Some scientists think Americans aren’t getting enough lutein. A 2010 study, based on a large database of Americans and published in the Journal of the American Dietetic Association, estimated the average daily consumption of less than a milligram a day of lutein. That’s far below the six to 10 milligrams a day that a growing body of scientific research on vision and cognition suggests adults should consume, says Elizabeth J. Johnson, a scientist at the Jean Mayer U.S. Department of Agriculture Human Nutrition Research Center on Aging at Tufts University in Boston.

A 2013 study of nearly 300 centenarians and octogenarians, conducted by Dr. Johnson and colleagues and appearing in the Journal of Aging Research, found that the higher blood levels of lutein were linked to better performance on a series of brain-function tests, such as word association.

“If you have more lutein in the brain, it’s likely that you have better cognition,” says Dr. Johnson, adding that it’s not clear the nutrients are causing the better cognition. Part of the federal AREDS2 study, also published in JAMA, found no positive effect of nutritional supplements—including lutein, fish oil, zinc and beta-carotene, on cognitive function in elderly subjects.

Other research, some funded by the supplement industry, is finding benefits of lutein and zeaxanthin to people with healthy eyes and no known vision problems. For example, a 2014 study, published in Investigative Ophthalmology & Visual Science and co-funded by DSM and Kemin, found that one year of supplementation with the companies’ Floraglo brand lutein and Optisharp zeaxanthin reduced the time it took for subjects’ vision to recover after exposure to a blinding light, compared with controls taking a placebo, or sugar pill.
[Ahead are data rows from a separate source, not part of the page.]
Lemma registrar_implements_protocol_witness :
  protocol_run (domain_view approved_db) sample_events (domain_view (db (snd settle_run))) ∧
  registrar_ok (db (snd settle_run)).
Proof.
  exact (registrar_implements_protocol development None simulation approved sample_events
           (snd settle_run) approved_ok settled_history).
Defined.
(** After the dispatch the registration is all that is pending. *)
Lemma dispatched_pending : pending (domain_view dispatched) "a" (RegistrationOf "o").
Proof.
  destruct (registrarOperations dispatched !! "o") as [o|] eqn:Ho; [|by vm_compute in Ho].
  destruct (domains dispatched !! "d") as [r|] eqn:Hr; [|by vm_compute in Hr].
  vm_compute in Ho, Hr. injection Ho as <-. injection Hr as <-.
  eapply (pending_registration _ _ "o"); [vm_compute; reflexivity..|].
  vm_compute. reflexivity.
Qed.
Lemma registrar_exclusive_witness :
  pending (domain_view dispatched) "a" (RegistrationOf "o") ∧
  (∀ q, pending (domain_view dispatched) "a" q → q = RegistrationOf "o").
Proof.
  split; [exact dispatched_pending|]. intros q Hq.
  exact (registrar_exclusive development None simulation approved [Dispatched "o"]
    (snd dispatch_run) "a" q (RegistrationOf "o") approved_ok dispatch_history Hq
    dispatched_pending).
Defined.
Lemma mutations_sent_once_witness :
  NoDup (dispatches sample_events) ∧ NoDup (submissions sample_events).
Proof.
  destruct (mutations_sent_once development None simulation approved sample_events
    (snd settle_run) approved_ok settled_history) as (H1&H2&_).
  exact (conj H1 H2).
Defined.
Lemma cancelled_action_never_sent_witness :
  ∃ a, domainActions (db (snd again_run)) !! "x" = Some a ∧ da_state a = "CANCELLED" ∧
       da_claimedAt a = None ∧ da_submittedAt a = None.
Proof.
  destruct (domainActions (db (snd cancel_run)) !! "x") as [a|] eqn:Ha;
    [|by vm_compute in Ha].
  assert (da_state a = "CANCELLED") as Hs by (vm_compute in Ha; by injection Ha as <-).
  assert (sample_history (snd cancel_run) [] (snd again_run)) as Hh.
  { apply (history_next _ [] (snd cancel_run) []); [constructor| |done].
    apply (rs_create _ _ _ _ "y" "d" (LOCK true) sample_management admin _ tt), run_outcome.
    vm_compute. reflexivity. }
  destruct (cancelled_action_never_sent development None simulation (snd cancel_run) []
    (snd again_run) "x" a (sample_history_ok _ _ cancelled_history) Hh Ha Hs) as (_&_&Hx).
  exact Hx.
Defined.
Lemma dispatch_is_paid_witness :
  ∃ p i, fst dispatch_run = Ok (Some p) ∧ pn_dispatch p = true ∧ paid_in_full approved_db i "c".
Proof.
  destruct (fst dispatch_run) as [[p|]|e] eqn:E; [|exfalso..].
  2, 3: assert (match fst dispatch_run with Ok (Some _) => true | _ => false end = true) as Hx
    by (vm_compute; reflexivity); by rewrite E in Hx.
  assert (pn_dispatch p = true) as Hp.
  { assert (match fst dispatch_run with Ok (Some p) => pn_dispatch p | _ => false end = true) as Hx
      by (vm_compute; reflexivity). by rewrite E in Hx. }
  destruct (dispatch_is_paid None simulation operation "i" approved p (snd dispatch_run) approved_ok
    (run_outcome (transaction (prepare_tx None simulation operation "i")) approved _ E) Hp)
    as (o&r&i&item&order&account&Ho&_&Hr&_&_&_&_&_&_&_&_&_&_&_&Hpaid).
  exists p, i. split; [reflexivity|]. split; [exact Hp|].
  assert (o = operation) as -> by (vm_compute in Ho; by injection Ho as <-).
  assert (r = requested) as -> by (vm_compute in Hr; by injection Hr as <-).
  exact Hpaid.
Defined.
Lemma quiet_same d d' : keyed d → protocol_tables d' = protocol_tables d → quiet d d'.
Proof.
  intros K E. apply view_tables in E as [E K']. split; [auto|].
  exists (v_domains (domain_view d)). split; [done|]. by rewrite E.
Qed.
Lemma paid_tables d i p t :
  protocol_tables (db (at_time (d <| invoices := i |> <| payments := p |>) t)) = protocol_tables d.
Proof. reflexivity. Qed.
Lemma renewal_paid_ok : registrar_ok (db renewal_paid).
Proof.
  assert (sample_history approved [Dispatched "o"] (snd renew_run)) as Hh.
  { apply (history_next _ [Dispatched "o"] (snd record_run) []); [exact recorded_history| |done].
    apply (rs_create _ _ _ _ "z" "d" renewal sample_management admin _ tt), run_outcome.
    vm_compute. reflexivity. }
  apply (sample_history_ok [Dispatched "o"]).
  apply (history_next _ [Dispatched "o"] (snd renew_run) []); [exact Hh| |done].
  apply rs_quiet, quiet_same; [apply (rok_keyed _ (sample_history_ok _ _ Hh))|apply paid_tables].
Qed.
Lemma renewal_is_paid_witness :
  fst renewal_run = Ok (Some true) ∧
  ∃ i, paid_in_full (db renewal_paid) i "c".
Proof.
  assert (fst renewal_run = Ok (Some true)) as Hr by (vm_compute; reflexivity).
  split; [exact Hr|].
  destruct (renewal_is_paid "d" "z" "a" "r" 120000 None 2000 admin false renewal_paid (snd renewal_run)
    renewal_paid_ok (run_outcome (transaction (execute_tx "d" "z" "a" "r" renewal admin false))
      renewal_paid _ Hr)) as (_&a&i&Ha&_&_&Hp&_).
  exists i. assert (da_customerId a = "c") as <- by (vm_compute in Ha; by injection Ha as <-).
  exact Hp.
Defined.
Lemma registration_recorded_exact_witness :
  fst record_run = Ok tt ∧
  ∃ r', domains (db (snd record_run)) !! "d" = Some r' ∧ dom_state r' = "REGISTERED" ∧
        dom_expiresAt r' = Some (rob_expiresAt active_order).
Proof.
  assert (fst record_run = Ok tt) as Hr by (vm_compute; reflexivity).
  split; [exact Hr|].
  destruct (domains (db (snd dispatch_run)) !! "d") as [r|] eqn:Hd; [|by vm_compute in Hd].
  destruct (registration_recorded_exact operation "i" "it" sample_intent (Some active_order)
    (snd dispatch_run) tt (snd record_run) r
    (run_outcome (transaction (record_tx operation "i" "it" sample_intent (Some active_order)))
       (snd dispatch_run) _ Hr) Hd) as [_ Hx].
  assert (settled_state (dom_state r) = false) as Hs by (vm_compute in Hd; by injection Hd as <-).
  destruct (Hx Hs) as (r'&Hr'&_&Hreg&_&_&Hact&_). exists r'.
  assert (confirms sample_intent (Some active_order) (clock (snd dispatch_run)
            (ticks (snd dispatch_run))) "Active" active_order) as Hc
    by (split_and!; vm_compute; reflexivity).
  split; [by rewrite Hr', lookup_insert_eq|].
  split; [apply Hreg; by exists active_order|apply (Hact _ Hc)].
Defined.
(** ** Calls *)
(** What a client of the services, or the worker, may ask for: the routes of
    domain.controller.ts and domain-administration.controller.ts, and the worker's job. *)
Inductive Call :=
| Process (operationId : string)
| RegistrationJob (outboxEventId aggregateId eventType : string)
| ListInventory (raw : json) (auth : AuthRequestContext)
| Link (raw : json) (auth : AuthRequestContext)
| LiveSettings (auth : AuthRequestContext)
| CheckRegistration (id accountId : string) (auth : AuthRequestContext)
| SetupLive (raw : json) (auth : AuthRequestContext)
| RotateLiveCredential (id : string) (raw : json) (auth : AuthRequestContext)
| CheckLive (id name : string) (auth : AuthRequestContext)
| ToggleLive (id : string) (enabled : bool) (auth : AuthRequestContext)
| BindContact (id remoteCustomerId remoteContactId : string) (auth : AuthRequestContext)
| Settings
| Setup (sellingAmount : string) (auth : AuthRequestContext)
| ToggleFake (id : string) (enabled : bool) (auth : AuthRequestContext)
| Offers
| Quote (input : DomainQuoteRequest) (auth : AuthRequestContext)
| AdminQuote (input : AdminDomainQuoteRequest) (auth : AuthRequestContext)
| AdminPurchase (input : DomainPurchaseRequest) (customerId : string) (auth : AuthRequestContext)
| Purchase (input : DomainPurchaseRequest) (auth : AuthRequestContext)
| ListDomains (auth : AuthRequestContext) (customerId : option string)
| Detail (id : string) (auth : AuthRequestContext) (customerId : option string)
| StoredManagement (domainId : string) (auth : AuthRequestContext)
| Refresh (domainId : string) (auth : AuthRequestContext)
| ListActions (domainId : string) (auth : AuthRequestContext)
| CreateAction (domainId : string) (raw : json) (confirmation : string) (auth : AuthRequestContext)
| Execute (domainId actionId confirmation : string) (auth : AuthRequestContext)
    (reconcileOnly : bool)
| AuthorizationCode (domainId confirmation : string) (auth : AuthRequestContext)
| CancelUnsent (domainId actionId confirmation : string) (auth : AuthRequestContext)
| RecoverContact (domainId actionId contactId confirmation : string) (auth : AuthRequestContext)
| Approve (id : string) (input : DomainApprovalRequest) (auth : AuthRequestContext)
| Reconcile (id : string) (auth : AuthRequestContext)
| OrderOptions (customerId : string) (actor : OrderActor)
| Connections (auth : AuthRequestContext)
| CreateConnection (raw : json) (auth : AuthRequestContext)
| SetDefault (id : string) (auth : AuthRequestContext)
| ToggleConnection (id : string) (enabled confirmNativeUsdCosts : bool)
    (auth : AuthRequestContext)
| CheckConnection (id domainName : string) (auth : AuthRequestContext)
| RotateCredential (id : string) (raw : json) (auth : AuthRequestContext)
| Tlds (auth : AuthRequestContext)
| SaveTld (raw : json) (auth : AuthRequestContext)
| Bulk (raw : json) (auth : AuthRequestContext)
| Defaults (auth : AuthRequestContext)
| SaveDefaults (k : DefaultsKind) (value : json) (auth : AuthRequestContext).
Section calls.
Context `{ZodFormats} `{ZodUrl} `{UrlParser} `{ZodIso} `{Sha256} `{DateParser}
  `{RegistrarCryptoLaws} `{ResellbizTransport} `{RegistrarRandom} `{JsNumber}
  `{!RecordingTransport} `{!QuietRandom}
  (environment : DomainEnvironment) (options : ProcessorOptions) (https_url : string → bool).
Definition done_ {A} (m : Io A) : Io unit := _ ← m; mret tt.
Definition perform (c : Call) : Io unit :=
  match c with
  | Process operationId => process None options operationId
  | RegistrationJob event aggregate type => registration_job None options event aggregate type
  | ListInventory raw auth => done_ (list_inventory raw auth)
  | Link raw auth => done_ (link environment raw auth)
  | LiveSettings auth => done_ (liveSettings environment auth)
  | CheckRegistration id account auth => done_ (checkRegistration environment id account auth)
  | SetupLive raw auth => done_ (setupLive environment raw auth)
  | RotateLiveCredential id raw auth => done_ (rotateLiveCredential environment id raw auth)
  | CheckLive id name auth => done_ (checkLive environment id name auth)
  | ToggleLive id enabled auth => done_ (toggleLive environment id enabled auth)
  | BindContact id c k auth => done_ (bindLiveContact environment id c k auth)
  | Settings => done_ settings_of_fakes
  | Setup amount auth => done_ (setup environment amount auth)
  | ToggleFake id enabled auth => done_ (toggle_fake environment id enabled auth)
  | Offers => done_ (offers environment)
  | Quote input auth => done_ (quote environment input auth)
  | AdminQuote input auth => done_ (adminQuote environment input auth)
  | AdminPurchase input customerId auth =>
      done_ (adminPurchase environment https_url input customerId auth)
  | Purchase input auth => done_ (purchase environment https_url input auth)
  | ListDomains auth customerId => done_ (list_domains auth customerId)
  | Detail id auth customerId => done_ (detail id auth customerId)
  | StoredManagement id auth => done_ (stored_management id auth)
  | Refresh id auth => done_ (refresh environment id auth)
  | ListActions id auth => done_ (list_actions id auth)
  | CreateAction id raw c auth => done_ (create_action environment id raw c auth)
  | Execute id a c auth r => done_ (execute environment id a c auth r)
  | AuthorizationCode id c auth => done_ (authorizationCode environment id c auth)
  | CancelUnsent id a c auth => done_ (cancelUnsent id a c auth)
  | RecoverContact id a k c auth => done_ (recoverContact environment id a k c auth)
  | Approve id input auth => done_ (approve environment id input auth)
  | Reconcile id auth => done_ (reconcile environment id auth)
  | OrderOptions customerId actor => done_ (order_options customerId actor)
  | Connections auth => done_ (connections environment auth)
  | CreateConnection raw auth => done_ (createConnection environment raw auth)
  | SetDefault id auth => done_ (setDefault environment id auth)
  | ToggleConnection id enabled c auth =>
      done_ (toggle_connection environment id enabled c auth)
  | CheckConnection id name auth => done_ (check environment id name auth)
  | RotateCredential id raw auth => done_ (rotate environment id raw auth)
  | Tlds auth => done_ (tlds auth)
  | SaveTld raw auth => done_ (saveTld raw auth)
  | Bulk raw auth => done_ (bulk raw auth)
  | Defaults auth => done_ (defaults auth)
  | SaveDefaults k value auth => done_ (saveDefaults k value auth)
  end.
(** The world after the calls, one after another, whatever they answered. *)
Definition performed (calls : list Call) (w : World) : World :=
  foldl (λ w c, snd (perform c w)) w calls.
#[local] Hint Extern 4 (Spends _ _ _ _ _ _ _ (match ?x with _ => _ end)) =>
  destruct x : typeclass_instances.
#[local] Hint Extern 4 (Silent (match ?x with _ => _ end)) => destruct x : typeclass_instances.
#[local] Hint Extern 9 (Silent ?m) =>
  let h := head_of m in unfold h; cbv beta : typeclass_instances.
#[local] Hint Extern 3 (Spends _ _ _ _ _ _ _ (change_row registrarAccounts _ _)) =>
  apply extends_change_account; intros; reflexivity : typeclass_instances.
(** What has no instance is unfolded. *)
#[local] Typeclasses Opaque process registration_job execute cancelUnsent.
#[local] Hint Extern 30 (Spends _ _ _ _ _ _ _ ?m) =>
  let h := head_of m in
  first [constr_eq h @process; fail 1|constr_eq h @registration_job; fail 1|unfold h; cbv beta]
  : typeclass_instances.
Lemma perform_extends C c : Spends environment None options 0 0 id C (perform c).
Proof using Type*.
  destruct c; unfold perform; try apply _; [by apply process_extends|].
  unfold registration_job. do 4 (apply extends_bind; [apply _|intros]).
  by apply process_extends.
Qed.
Lemma performed_history calls w :
  registrar_ok (db w) →
  ∃ es, registrar_history environment None options w es (performed calls w) ∧
        covered 0 0 w es (performed calls w).
Proof using Type*.
  intros Hok. assert (∀ past w', registrar_history environment None options w past w' →
    covered 0 0 w past w' → ∃ es, registrar_history environment None options w es
      (performed calls w') ∧ covered 0 0 w es (performed calls w')) as Hg.
  { induction calls as [|c calls IH]; intros past w' Hh Hv; [by exists past|].
    destruct (perform c w') as [r w''] eqn:E.
    eapply (perform_extends []) in E as E'; [|done|by apply list_subseteq_nil|exact Hh].
    destruct E' as (es&Hh'&Hv'). unfold performed. simpl. rewrite E. simpl.
    apply (IH (past ++ es)); [done|]. by apply (covered_app 0 0 0 0 _ _ w'). }
  apply (Hg [] w); [apply rh_start|by apply covered_same].
Qed.
(** ** What a job for a cancellation does *)
Lemma unique_in_false {R} (m : gmap string R) (key : R → string) k :
  unique_in m key k = false → ∃ i r, m !! i = Some r ∧ key r = k.
Proof.
  intros Hb. destruct (decide (rows (λ r, bool_decide (key r = k)) m = [])) as [Hn|Hn].
  - exfalso. rewrite rows_nil in Hn. apply not_true_iff_false in Hb. apply Hb.
    apply unique_in_spec. intros i r Hr Hk. specialize (Hn i r Hr).
    by apply bool_decide_eq_false in Hn.
  - apply rows_some in Hn as (i&r&Hr&Hk). apply bool_decide_eq_true in Hk. by exists i, r.
Qed.
Lemma create_outbox_skip_at_Ok t a b c k p w u w' :
  create_outbox_skip_at t a b c k p w = (Ok u, w') →
  (db w' = db w ∧ ∃ j e, outboxEvents (db w) !! j = Some e ∧
     (j = uuids w (drawn w) ∨ out_idempotencyKey e = k)) ∨
  ∃ now, let i := uuids w (drawn w) in outboxEvents (db w) !! i = None ∧ db w' = db w <| outboxEvents :=
    <[i := pending_event i a b c k p t now]> (outboxEvents (db w)) |>.
Proof.
  unfold create_outbox_skip_at, put_outbox. intros Hrun.
  apply bind_Ok in Hrun as (i&w1&Hi&Hrun). apply random_uuid_Ok in Hi as [-> ->].
  apply bind_Ok in Hrun as (now&w1&Hi&Hrun). apply new_date_Ok in Hi as [_ ->].
  apply bind_Ok in Hrun as (m&w1&Hr&Hrun). apply read_Ok in Hr as [-> ->].
  apply when_Ok in Hrun as [[Hb Hrun]|[Hb ->]]; [right|left].
  - apply write_Ok in Hrun as ->. split_bool. by exists now.
  - split; [done|]. simpl in Hb. apply andb_false_iff in Hb as [Hb|Hb].
    + apply bool_decide_eq_false in Hb.
      destruct (outboxEvents (db w) !! uuids w (drawn w)) as [e|] eqn:He; [|done].
      exists (uuids w (drawn w)), e. split; [done|by left].
    + apply unique_in_false in Hb as (j&e&He&Hk). exists j, e. split; [done|by right].
Qed.
(** The key under which the job of an outbox event puts itself off. *)
Definition deferral_key (event : string) : string :=
  ("hosting-cancellation-deferred:" ++ event)%string.
(** The job of [event] comes again at [t], or an earlier delivery of it has seen to that:
    an event of its key exists already (or one with the identifier drawn for the new
    one).  The services are as they were. *)
Definition deferred `{ZodFormats} (s c event id : string) (t : Z) (d d' : Db) : Prop :=
  services d' = services d ∧ panelOperations d' = panelOperations d ∧
  ((outboxEvents d' = outboxEvents d ∧
    ∃ j e, outboxEvents d !! j = Some e ∧ (j = id ∨ out_idempotencyKey e = deferral_key event)) ∨
   (requests SUSPEND (ForCancellation s c) (Some t) d d' ∧
    ∃ e, outboxEvents d' !! id = Some e ∧ out_idempotencyKey e = deferral_key event)).
Lemma defer_Ok `{ZodFormats} s c event t w u w' :
  zod_uuid s && zod_uuid c = true →
  deferCancellation (ForCancellation s c) event t w = (Ok u, w') →
  deferred s c event (uuids w (drawn w)) t (db w) (db w') ∧
  cancellations (db w') = cancellations (db w).
Proof.
  intros Hu Hrun. unfold deferCancellation in Hrun.
  apply create_outbox_skip_at_Ok in Hrun as [[-> He]|(now&Hi&->)].
  - split; [|done]. split_and!; [done..|left]. by split.
  - split; [|done]. split_and!; [done..|right]. split.
    + exists (pending_event (uuids w (drawn w)) "SERVICE" s
        "HOSTING_CANCELLATION_SUSPENSION_REQUESTED" (deferral_key event)
        (payload_json (ForCancellation s c)) t now).
      split_and!; [exact Hi|done|done| |done].
      apply (ready_event SUSPEND (ForCancellation s c)); [done..|].
      by apply cancellation_schema.
    + eexists. split; [apply lookup_insert_eq|done].
Qed.
Definition cancellation_completed_at (c : string) (r : HostingCancellationRequest) (now : Z)
    (d d' : Db) : Prop :=
  cancellations d' =
    <[c := r <| hc_status := CancellationStatus.COMPLETED |> <| hc_resolvedAt := Some now |>]>
      (cancellations d).
Lemma due_request_spec s c now d r due :
  due_request s c now d = Some (r, due) ↔
  cancellations d !! c = Some r ∧ hc_serviceId r = s ∧ hc_status r = CancellationStatus.OPEN ∧
  due_at_request r = Some due ∧ due <= now.
Proof.
  unfold due_request. rewrite bind_Some. split.
  - intros (r'&Hr&H). destruct (_ && _) eqn:Hb; [|done]. split_bool.
    apply bind_Some in H as (due'&Hd&H). destruct (Z.ltb_spec now due'); [done|].
    injection H as -> ->. apply String.eqb_eq in H0. by split_and!.
  - intros (Hr&Hs&Ho&Hd&Hle). exists r. split; [done|].
    rewrite Hs, String.eqb_refl, Ho, Hd. simpl. by destruct (Z.ltb_spec now due); [lia|].
Qed.
Lemma finish_Ok s c now r w u w' :
  cancellations (db w) !! c = Some r → finishCancellation s c now w = (Ok u, w') →
  services (db w') = services (db w) ∧ panelOperations (db w') = panelOperations (db w) ∧
  cancellation_completed_at c r now (db w) (db w').
Proof.
  intros Hr Hrun. unfold finishCancellation in Hrun.
  apply bind_Ok in Hrun as (m&w1&Hm&Hrun). apply read_Ok in Hm as [-> ->].
  unfold update_one in Hrun. rewrite Hr in Hrun. destruct (_ && _).
  2: { apply bind_Ok in Hrun as (?&?&_&Hrun). apply bind_Ok in Hrun as (?&?&Hq&_).
       by apply require_Ok in Hq as [[=] _]. }
  apply bind_Ok in Hrun as (?&w1&Hw&Hrun). apply write_Ok in Hw as ->.
  apply bind_Ok in Hrun as (?&w1&Hq&Hrun). apply require_Ok in Hq as [_ ->].
  pose proof (keeps_run services _ _ _ _ _ Hrun) as H1.
  pose proof (keeps_run panelOperations _ _ _ _ _ Hrun) as H2.
  pose proof (keeps_run cancellations _ _ _ _ _ Hrun) as H3.
  unfold cancellation_completed_at. by rewrite H1, H2, H3.
Qed.
(** How a due request of the service [sv] is dealt with without the panel. *)
Definition dealt_with `{ZodFormats} (s c event id : string) (sv : Service)
    (r : HostingCancellationRequest) (due now : Z) (running : bool) (d d' : Db) : Prop :=
  (running = true ∧ now - due < 300000 ∧ cancellations d' = cancellations d ∧
   deferred s c event id (now + 60000) d d') ∨
  (running = false ∧
   (∃ t, hc_effectiveAt r = Some t ∧ t < svc_nextDueAt sv ∧
      cancellations d' =
        <[c := r <| hc_effectiveAt := Some (svc_nextDueAt sv) |>]> (cancellations d) ∧
      deferred s c event id (svc_nextDueAt sv) d d')) ∨
  (running = false ∧
   (svc_status sv = ServiceStatus.SUSPENDED ∨ svc_status sv = ServiceStatus.TERMINATED) ∧
   cancellation_completed_at c r now d d' ∧ service_statuses d' = service_statuses d ∧
   panelOperations d' = panelOperations d ∧
   ∃ sv', services d' !! s = Some sv' ∧ absent (svc_suspensionInvoiceId sv') = true).
(** How one comes to the panel: its paid time is over. *)
Definition falls_due (sv : Service) (r : HostingCancellationRequest) : Prop :=
  svc_status sv = ServiceStatus.ACTIVE ∧
  ∀ t, hc_effectiveAt r = Some t → svc_nextDueAt sv <= t.
(** Steps and a result, as a run of the steps. *)
Lemma two_steps {B} (m1 m2 : Io unit) (c c' : B) w w' :
  (_ ← m1; _ ← m2; mret c) w = (Ok c', w') →
  c' = c ∧ ∃ u, (_ ← m1; m2) w = (Ok u, w').
Proof.
  intros H. apply bind_Ok in H as (u&w1&H1&H). apply bind_Ok in H as (v&w2&H2&H).
  apply ret_Ok in H as [-> ->]. split; [done|]. exists v. apply bind_Ok. by exists u, w1.
Qed.
Lemma three_steps {A B} (m1 : Io A) (m2 m3 : Io unit) (c c' : B) w w' :
  (_ ← m1; _ ← m2; _ ← m3; mret c) w = (Ok c', w') →
  c' = c ∧ ∃ u, (_ ← m1; _ ← m2; m3) w = (Ok u, w').
Proof.
  intros H. apply bind_Ok in H as (u&w1&H1&H). apply two_steps in H as (->&v&H).
  split; [done|]. exists v. apply bind_Ok. by exists u, w1.
Qed.
Section cancellation_job.
Context `{ZodFormats} (s c event : string) (sv : Service) (w : World).
Hypothesis uuids_ok : zod_uuid s && zod_uuid c = true.
Hypothesis service_row : services (db w) !! s = Some sv.
Hypothesis service_keyed : svc_id sv = s.
Hypothesis request_keyed : ∀ r, cancellations (db w) !! c = Some r → hc_id r = c.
Other research has showed faster processing of images, improving reaction times—which can help with sports, such as baseball. “If you have higher lutein levels in your eye, you just see better,” says Billy R. Hammond, co-author of the Ophthalmology & Visual Science study and a neuroscientist at the University of Georgia, Athens. Dr. Chew says there is no proof that lutein supplementation improves vision appreciably in people without eye disease.